# [Assignment]
Your answer should be an exact copy of the lines from the start of the entries to the line containing "From S2P Require Import Prelude BitOps", both included.

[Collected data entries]
..............................

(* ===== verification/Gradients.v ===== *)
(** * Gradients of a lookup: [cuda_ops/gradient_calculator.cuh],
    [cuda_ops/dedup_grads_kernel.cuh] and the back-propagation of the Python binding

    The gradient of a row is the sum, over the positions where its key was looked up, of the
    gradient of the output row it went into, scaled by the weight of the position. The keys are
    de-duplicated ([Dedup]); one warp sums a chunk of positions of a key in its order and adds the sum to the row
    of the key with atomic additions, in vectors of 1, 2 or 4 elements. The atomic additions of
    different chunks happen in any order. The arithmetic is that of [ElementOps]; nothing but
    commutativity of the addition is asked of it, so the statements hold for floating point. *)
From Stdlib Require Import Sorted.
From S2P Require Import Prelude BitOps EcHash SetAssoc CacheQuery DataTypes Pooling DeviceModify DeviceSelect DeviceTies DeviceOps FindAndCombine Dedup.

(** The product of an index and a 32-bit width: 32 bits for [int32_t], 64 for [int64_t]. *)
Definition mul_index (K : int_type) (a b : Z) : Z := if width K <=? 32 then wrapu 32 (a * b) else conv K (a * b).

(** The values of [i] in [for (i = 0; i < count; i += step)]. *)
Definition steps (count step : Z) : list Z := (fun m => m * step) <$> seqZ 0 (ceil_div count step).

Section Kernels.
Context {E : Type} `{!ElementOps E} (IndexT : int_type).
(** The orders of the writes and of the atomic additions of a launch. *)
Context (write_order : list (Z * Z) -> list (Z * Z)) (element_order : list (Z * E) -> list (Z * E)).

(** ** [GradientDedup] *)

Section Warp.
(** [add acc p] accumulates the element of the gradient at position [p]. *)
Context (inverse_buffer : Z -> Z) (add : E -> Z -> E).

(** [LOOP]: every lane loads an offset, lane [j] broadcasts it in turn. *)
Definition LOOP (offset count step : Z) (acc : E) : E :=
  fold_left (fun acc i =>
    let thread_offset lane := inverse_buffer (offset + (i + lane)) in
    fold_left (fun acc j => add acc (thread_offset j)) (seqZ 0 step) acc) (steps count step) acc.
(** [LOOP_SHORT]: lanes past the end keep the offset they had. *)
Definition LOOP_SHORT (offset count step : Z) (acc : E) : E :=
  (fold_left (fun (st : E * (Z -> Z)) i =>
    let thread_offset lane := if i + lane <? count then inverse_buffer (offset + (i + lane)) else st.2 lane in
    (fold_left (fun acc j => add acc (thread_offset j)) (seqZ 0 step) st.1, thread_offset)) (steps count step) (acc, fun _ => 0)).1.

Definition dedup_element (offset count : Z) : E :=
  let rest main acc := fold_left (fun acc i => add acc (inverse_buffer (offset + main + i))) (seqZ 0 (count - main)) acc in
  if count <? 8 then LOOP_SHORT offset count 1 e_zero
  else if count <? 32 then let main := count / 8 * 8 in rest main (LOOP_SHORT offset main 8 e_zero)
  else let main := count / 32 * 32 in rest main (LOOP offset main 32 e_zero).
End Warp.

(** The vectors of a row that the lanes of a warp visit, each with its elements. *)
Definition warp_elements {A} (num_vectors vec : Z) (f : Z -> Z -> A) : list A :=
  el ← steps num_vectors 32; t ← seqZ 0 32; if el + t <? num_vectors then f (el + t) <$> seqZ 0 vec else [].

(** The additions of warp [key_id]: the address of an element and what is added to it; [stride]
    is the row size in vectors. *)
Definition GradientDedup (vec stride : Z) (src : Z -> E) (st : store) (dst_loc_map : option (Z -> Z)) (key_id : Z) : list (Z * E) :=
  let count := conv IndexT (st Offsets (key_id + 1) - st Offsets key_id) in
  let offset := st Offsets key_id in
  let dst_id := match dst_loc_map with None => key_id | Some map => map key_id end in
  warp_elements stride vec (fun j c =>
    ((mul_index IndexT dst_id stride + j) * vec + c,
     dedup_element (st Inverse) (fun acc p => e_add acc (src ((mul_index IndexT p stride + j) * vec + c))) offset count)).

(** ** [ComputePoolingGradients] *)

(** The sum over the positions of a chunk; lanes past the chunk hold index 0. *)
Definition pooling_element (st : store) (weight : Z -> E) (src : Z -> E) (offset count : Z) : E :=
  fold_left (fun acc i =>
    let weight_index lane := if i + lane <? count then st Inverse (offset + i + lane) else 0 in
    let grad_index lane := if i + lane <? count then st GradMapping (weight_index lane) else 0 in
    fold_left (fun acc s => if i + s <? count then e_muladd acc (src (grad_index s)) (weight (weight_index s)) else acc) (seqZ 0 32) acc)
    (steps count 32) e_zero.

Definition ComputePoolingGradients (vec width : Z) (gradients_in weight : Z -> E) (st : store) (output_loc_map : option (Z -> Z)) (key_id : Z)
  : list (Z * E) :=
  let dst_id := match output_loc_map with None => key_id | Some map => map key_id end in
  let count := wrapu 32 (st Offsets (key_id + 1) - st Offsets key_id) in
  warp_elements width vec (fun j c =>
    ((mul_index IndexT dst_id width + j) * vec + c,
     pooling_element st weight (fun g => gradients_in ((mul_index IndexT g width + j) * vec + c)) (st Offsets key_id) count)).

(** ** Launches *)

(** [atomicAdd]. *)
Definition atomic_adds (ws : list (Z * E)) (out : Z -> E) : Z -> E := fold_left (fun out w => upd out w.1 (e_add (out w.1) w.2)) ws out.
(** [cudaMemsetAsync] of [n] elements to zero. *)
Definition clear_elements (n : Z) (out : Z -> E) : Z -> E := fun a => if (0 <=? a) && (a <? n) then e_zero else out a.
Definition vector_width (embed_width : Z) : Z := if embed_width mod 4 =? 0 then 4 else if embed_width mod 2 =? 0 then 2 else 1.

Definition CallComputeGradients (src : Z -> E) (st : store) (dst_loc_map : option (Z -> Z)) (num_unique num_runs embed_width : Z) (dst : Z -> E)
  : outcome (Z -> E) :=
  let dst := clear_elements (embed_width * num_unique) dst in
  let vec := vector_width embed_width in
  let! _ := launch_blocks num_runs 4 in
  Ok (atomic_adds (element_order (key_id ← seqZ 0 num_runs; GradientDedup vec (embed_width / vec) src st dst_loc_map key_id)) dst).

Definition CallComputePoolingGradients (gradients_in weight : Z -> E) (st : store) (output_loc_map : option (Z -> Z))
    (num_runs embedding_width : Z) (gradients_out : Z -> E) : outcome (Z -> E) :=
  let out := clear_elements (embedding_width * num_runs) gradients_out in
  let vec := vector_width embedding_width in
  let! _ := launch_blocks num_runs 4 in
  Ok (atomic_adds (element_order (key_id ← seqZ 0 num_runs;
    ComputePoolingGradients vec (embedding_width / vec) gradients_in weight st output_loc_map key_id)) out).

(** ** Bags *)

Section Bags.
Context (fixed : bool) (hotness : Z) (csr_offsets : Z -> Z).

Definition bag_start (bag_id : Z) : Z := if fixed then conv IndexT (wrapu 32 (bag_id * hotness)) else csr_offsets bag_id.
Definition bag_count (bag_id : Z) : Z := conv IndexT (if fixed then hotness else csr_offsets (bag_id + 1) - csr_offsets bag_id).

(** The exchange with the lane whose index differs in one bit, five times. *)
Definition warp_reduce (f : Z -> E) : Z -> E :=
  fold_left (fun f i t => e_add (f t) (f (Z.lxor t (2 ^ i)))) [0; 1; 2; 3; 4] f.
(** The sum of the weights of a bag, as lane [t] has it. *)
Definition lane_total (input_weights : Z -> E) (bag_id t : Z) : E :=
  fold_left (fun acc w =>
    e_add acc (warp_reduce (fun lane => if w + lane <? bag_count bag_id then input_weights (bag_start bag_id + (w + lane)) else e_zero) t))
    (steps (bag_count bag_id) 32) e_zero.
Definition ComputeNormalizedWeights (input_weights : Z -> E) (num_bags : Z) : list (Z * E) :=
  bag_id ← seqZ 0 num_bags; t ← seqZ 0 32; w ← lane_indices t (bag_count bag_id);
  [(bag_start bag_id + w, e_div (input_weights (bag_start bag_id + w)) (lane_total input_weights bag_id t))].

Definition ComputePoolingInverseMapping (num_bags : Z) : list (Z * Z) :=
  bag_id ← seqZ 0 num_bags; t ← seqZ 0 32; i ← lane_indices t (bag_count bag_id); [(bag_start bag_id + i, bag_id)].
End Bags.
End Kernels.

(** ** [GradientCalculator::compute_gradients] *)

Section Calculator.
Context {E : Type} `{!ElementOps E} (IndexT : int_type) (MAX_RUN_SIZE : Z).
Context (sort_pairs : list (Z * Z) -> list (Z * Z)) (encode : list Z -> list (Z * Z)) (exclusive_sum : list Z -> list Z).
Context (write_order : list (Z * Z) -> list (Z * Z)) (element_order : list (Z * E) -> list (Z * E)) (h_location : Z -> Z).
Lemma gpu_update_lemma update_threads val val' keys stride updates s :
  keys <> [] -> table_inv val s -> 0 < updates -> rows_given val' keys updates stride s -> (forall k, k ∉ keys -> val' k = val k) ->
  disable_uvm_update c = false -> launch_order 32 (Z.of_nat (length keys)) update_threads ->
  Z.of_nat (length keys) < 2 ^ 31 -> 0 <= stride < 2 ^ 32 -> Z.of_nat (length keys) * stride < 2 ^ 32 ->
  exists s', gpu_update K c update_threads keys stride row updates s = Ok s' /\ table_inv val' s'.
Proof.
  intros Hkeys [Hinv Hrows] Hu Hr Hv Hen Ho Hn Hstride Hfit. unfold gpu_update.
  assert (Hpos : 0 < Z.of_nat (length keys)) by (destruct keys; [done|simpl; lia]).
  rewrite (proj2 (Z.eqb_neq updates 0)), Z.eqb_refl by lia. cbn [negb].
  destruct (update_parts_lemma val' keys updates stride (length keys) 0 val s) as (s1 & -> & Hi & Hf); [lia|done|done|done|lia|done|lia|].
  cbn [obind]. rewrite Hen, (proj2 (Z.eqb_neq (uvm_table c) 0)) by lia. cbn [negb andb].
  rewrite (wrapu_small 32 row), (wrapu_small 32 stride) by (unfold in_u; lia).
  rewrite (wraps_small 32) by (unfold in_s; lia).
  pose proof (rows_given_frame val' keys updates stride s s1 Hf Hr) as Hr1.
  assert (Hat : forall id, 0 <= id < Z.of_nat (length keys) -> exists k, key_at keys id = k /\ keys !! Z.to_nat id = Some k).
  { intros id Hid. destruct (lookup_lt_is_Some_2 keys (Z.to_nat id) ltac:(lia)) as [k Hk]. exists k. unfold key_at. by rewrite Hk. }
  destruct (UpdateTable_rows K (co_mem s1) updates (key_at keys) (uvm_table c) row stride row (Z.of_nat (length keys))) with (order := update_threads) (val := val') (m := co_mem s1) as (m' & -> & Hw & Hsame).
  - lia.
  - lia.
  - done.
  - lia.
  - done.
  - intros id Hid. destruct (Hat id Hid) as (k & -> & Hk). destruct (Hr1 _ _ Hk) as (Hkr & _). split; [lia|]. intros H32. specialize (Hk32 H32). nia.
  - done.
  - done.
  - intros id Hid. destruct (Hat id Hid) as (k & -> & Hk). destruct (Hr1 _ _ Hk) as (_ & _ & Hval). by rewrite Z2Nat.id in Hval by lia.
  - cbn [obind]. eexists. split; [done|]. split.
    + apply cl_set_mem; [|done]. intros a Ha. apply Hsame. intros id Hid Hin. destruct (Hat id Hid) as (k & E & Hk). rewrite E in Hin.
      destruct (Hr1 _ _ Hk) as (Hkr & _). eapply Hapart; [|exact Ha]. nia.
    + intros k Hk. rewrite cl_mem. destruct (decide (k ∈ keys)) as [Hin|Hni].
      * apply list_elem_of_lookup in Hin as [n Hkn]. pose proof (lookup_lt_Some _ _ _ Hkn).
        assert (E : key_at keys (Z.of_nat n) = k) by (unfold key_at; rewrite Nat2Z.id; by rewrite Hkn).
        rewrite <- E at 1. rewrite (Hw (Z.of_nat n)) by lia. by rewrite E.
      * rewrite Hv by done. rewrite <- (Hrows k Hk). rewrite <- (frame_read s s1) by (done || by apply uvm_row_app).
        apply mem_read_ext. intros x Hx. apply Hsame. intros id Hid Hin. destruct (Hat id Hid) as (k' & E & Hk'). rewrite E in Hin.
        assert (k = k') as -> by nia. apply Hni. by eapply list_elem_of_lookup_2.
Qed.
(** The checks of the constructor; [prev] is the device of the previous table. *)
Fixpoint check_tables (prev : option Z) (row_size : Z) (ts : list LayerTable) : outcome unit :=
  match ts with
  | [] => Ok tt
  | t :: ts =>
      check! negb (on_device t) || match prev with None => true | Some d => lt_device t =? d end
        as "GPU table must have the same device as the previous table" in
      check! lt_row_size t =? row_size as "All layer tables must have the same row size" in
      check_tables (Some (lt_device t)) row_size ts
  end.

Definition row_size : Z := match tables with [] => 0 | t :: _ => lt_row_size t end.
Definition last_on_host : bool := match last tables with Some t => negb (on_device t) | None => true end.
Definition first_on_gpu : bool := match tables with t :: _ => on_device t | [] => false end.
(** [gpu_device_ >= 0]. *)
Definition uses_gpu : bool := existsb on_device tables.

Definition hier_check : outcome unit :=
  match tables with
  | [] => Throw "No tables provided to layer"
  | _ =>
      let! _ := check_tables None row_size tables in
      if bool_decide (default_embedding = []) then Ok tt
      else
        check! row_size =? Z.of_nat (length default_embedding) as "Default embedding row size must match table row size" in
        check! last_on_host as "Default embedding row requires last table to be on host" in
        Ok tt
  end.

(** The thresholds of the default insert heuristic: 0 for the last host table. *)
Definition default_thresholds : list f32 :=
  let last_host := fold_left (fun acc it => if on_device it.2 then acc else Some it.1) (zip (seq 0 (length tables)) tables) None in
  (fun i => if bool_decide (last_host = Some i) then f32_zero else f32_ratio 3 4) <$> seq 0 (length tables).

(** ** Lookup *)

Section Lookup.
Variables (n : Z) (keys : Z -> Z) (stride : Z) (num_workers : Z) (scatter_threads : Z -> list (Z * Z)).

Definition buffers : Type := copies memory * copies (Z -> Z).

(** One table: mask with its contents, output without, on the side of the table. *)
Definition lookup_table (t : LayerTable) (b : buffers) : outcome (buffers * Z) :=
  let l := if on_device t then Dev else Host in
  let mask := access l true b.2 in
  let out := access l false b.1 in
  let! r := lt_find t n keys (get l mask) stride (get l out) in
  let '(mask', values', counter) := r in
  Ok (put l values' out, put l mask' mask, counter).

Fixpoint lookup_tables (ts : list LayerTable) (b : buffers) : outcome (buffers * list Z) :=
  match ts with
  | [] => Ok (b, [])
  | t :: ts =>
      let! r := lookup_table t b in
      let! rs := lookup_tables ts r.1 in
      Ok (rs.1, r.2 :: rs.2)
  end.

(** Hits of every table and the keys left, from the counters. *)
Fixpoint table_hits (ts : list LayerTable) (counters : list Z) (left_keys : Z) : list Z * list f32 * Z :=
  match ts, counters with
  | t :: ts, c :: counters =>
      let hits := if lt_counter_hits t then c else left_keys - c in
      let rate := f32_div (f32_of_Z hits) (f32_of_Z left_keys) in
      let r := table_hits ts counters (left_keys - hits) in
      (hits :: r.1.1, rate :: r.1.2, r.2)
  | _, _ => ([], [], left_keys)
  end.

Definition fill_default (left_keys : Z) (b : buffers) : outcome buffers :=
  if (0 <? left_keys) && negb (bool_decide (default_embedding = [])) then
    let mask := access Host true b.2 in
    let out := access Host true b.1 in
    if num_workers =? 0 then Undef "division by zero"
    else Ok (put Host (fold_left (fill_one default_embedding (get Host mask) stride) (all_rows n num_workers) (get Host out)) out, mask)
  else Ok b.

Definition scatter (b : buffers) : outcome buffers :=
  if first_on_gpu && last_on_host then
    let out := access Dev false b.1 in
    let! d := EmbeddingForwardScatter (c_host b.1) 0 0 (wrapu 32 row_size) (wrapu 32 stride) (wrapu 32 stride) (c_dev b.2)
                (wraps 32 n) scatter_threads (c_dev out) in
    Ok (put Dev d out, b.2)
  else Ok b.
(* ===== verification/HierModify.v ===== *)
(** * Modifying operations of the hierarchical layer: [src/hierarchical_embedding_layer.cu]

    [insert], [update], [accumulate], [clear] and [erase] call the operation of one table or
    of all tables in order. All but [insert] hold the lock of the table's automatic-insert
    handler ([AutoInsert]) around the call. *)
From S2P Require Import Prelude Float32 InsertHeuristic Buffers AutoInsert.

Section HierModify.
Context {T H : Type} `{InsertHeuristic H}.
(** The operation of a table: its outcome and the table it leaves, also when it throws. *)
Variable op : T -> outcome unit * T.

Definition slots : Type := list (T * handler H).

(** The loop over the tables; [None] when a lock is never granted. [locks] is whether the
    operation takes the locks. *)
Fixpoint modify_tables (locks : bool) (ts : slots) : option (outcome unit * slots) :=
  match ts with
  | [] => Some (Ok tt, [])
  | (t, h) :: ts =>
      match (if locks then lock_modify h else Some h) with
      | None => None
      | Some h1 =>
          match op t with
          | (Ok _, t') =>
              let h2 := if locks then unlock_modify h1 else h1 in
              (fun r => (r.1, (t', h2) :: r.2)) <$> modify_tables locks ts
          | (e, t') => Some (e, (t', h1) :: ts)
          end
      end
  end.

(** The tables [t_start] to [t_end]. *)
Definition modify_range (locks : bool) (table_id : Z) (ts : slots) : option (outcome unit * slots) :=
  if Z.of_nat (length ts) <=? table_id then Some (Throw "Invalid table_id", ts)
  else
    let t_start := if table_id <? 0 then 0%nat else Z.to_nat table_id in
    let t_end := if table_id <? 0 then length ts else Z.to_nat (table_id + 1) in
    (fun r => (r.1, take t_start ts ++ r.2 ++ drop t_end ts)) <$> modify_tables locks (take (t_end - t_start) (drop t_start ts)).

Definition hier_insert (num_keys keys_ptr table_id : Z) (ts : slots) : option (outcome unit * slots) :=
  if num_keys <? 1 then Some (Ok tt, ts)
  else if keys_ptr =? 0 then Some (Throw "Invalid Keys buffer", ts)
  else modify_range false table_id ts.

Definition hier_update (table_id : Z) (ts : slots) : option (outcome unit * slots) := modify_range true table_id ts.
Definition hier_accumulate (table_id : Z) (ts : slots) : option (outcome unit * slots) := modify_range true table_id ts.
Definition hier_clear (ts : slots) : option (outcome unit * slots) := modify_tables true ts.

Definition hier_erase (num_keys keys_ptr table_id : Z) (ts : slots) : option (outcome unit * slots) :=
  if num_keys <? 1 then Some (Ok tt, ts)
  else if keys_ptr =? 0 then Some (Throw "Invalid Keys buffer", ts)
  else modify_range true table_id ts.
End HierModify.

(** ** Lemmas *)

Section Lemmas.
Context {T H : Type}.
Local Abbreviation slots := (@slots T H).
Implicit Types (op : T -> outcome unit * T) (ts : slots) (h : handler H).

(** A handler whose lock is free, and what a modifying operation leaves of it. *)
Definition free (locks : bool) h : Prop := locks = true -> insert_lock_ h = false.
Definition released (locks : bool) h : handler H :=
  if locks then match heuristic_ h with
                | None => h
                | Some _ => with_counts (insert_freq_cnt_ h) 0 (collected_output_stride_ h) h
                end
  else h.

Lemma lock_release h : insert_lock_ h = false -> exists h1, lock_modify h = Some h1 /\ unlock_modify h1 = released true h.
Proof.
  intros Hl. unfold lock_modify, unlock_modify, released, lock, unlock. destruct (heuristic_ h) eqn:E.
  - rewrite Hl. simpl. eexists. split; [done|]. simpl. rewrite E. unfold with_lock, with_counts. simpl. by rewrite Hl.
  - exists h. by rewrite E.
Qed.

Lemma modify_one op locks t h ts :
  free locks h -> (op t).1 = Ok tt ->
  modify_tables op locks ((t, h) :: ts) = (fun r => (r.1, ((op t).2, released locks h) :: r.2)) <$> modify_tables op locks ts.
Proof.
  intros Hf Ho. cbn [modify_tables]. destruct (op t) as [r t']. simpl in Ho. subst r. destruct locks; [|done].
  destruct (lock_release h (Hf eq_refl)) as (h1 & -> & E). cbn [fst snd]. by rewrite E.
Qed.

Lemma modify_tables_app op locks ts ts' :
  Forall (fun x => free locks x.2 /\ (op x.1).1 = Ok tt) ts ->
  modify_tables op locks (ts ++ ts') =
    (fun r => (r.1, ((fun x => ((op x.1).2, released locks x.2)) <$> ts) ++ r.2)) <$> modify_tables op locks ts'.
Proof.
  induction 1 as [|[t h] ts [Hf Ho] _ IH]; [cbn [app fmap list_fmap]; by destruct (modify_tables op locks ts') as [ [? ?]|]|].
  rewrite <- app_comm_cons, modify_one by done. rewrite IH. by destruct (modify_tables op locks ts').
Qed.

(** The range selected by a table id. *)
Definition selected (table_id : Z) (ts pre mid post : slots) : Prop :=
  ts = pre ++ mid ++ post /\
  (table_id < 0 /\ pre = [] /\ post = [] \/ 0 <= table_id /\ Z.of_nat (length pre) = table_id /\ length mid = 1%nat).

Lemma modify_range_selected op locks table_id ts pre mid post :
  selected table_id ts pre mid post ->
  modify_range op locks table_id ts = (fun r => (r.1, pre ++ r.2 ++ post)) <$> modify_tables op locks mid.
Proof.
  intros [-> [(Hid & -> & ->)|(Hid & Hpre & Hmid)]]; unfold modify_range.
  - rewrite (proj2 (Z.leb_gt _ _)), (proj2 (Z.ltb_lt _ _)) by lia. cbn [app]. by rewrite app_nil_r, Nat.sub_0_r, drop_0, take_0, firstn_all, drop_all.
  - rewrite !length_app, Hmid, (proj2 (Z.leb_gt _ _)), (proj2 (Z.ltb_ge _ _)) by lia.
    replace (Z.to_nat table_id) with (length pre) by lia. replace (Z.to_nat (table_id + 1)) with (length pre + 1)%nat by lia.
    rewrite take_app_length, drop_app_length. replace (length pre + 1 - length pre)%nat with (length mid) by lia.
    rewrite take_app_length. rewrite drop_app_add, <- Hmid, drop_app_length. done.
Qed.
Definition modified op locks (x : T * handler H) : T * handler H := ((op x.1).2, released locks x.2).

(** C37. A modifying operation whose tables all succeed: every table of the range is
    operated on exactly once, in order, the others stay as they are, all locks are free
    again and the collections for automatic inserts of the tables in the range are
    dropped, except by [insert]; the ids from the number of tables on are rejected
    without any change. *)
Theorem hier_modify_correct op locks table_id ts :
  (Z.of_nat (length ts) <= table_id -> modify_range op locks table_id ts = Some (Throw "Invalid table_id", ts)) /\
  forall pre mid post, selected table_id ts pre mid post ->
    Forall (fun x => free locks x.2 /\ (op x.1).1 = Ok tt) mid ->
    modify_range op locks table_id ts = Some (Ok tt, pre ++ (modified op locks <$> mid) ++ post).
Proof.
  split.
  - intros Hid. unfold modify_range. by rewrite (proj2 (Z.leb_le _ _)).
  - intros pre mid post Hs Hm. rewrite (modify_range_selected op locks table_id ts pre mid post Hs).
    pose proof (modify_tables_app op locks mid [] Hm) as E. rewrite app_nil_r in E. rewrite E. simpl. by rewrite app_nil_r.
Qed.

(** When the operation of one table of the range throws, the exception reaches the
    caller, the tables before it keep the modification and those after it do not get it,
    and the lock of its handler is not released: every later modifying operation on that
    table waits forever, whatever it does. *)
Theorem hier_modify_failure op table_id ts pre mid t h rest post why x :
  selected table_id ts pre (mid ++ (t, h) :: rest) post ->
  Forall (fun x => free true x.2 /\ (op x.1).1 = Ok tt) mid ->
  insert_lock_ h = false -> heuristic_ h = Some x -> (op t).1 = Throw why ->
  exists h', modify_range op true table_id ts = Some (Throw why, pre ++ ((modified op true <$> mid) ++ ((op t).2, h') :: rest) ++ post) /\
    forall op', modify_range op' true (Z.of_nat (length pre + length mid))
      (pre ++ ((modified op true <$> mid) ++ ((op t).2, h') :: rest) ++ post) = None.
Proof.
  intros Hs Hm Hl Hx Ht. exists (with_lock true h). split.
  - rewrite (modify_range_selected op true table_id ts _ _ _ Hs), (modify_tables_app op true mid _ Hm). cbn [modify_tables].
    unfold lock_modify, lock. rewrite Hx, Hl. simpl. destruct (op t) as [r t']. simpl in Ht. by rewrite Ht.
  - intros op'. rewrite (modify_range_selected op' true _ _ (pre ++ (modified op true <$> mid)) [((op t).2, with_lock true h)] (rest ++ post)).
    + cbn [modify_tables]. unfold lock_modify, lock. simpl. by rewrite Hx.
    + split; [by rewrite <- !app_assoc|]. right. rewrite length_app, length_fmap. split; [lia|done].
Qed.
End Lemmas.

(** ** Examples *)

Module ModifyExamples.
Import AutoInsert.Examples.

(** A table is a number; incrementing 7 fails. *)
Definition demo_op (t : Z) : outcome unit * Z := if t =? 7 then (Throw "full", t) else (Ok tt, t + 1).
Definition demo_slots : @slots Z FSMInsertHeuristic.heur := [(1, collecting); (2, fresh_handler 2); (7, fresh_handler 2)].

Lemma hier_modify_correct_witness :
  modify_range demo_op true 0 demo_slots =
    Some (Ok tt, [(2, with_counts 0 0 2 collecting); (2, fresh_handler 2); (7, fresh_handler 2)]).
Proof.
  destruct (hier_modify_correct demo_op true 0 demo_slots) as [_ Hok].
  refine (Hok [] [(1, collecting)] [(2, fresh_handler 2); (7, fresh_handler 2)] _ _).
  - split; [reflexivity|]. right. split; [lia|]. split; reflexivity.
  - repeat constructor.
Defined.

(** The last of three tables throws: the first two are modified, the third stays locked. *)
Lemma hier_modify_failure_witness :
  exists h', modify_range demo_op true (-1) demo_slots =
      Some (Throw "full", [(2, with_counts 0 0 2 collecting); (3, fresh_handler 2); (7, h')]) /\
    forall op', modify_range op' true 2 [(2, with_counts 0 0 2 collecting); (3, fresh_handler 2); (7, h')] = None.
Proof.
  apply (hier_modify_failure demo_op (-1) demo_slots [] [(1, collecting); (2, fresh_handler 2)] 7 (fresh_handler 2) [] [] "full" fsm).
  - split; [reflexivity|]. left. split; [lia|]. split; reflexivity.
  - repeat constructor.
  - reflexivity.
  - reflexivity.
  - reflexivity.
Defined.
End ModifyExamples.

..............................

# [Answer to the exercise]
(* ===== verification/Gradients.v ===== *)
(** * Gradients of a lookup: [cuda_ops/gradient_calculator.cuh],
    [cuda_ops/dedup_grads_kernel.cuh] and the back-propagation of the Python binding

    The gradient of a row is the sum, over the positions where its key was looked up, of the
    gradient of the output row it went into, scaled by the weight of the position. The keys are
    de-duplicated ([Dedup]); one warp sums a chunk of positions of a key in its order and adds the sum to the row
    of the key with atomic additions, in vectors of 1, 2 or 4 elements. The atomic additions of
    different chunks happen in any order. The arithmetic is that of [ElementOps]; nothing but
    commutativity of the addition is asked of it, so the statements hold for floating point. *)
From Stdlib Require Import Sorted.
From S2P Require Import Prelude BitOps EcHash SetAssoc CacheQuery DataTypes Pooling DeviceModify DeviceSelect DeviceTies DeviceOps FindAndCombine Dedup.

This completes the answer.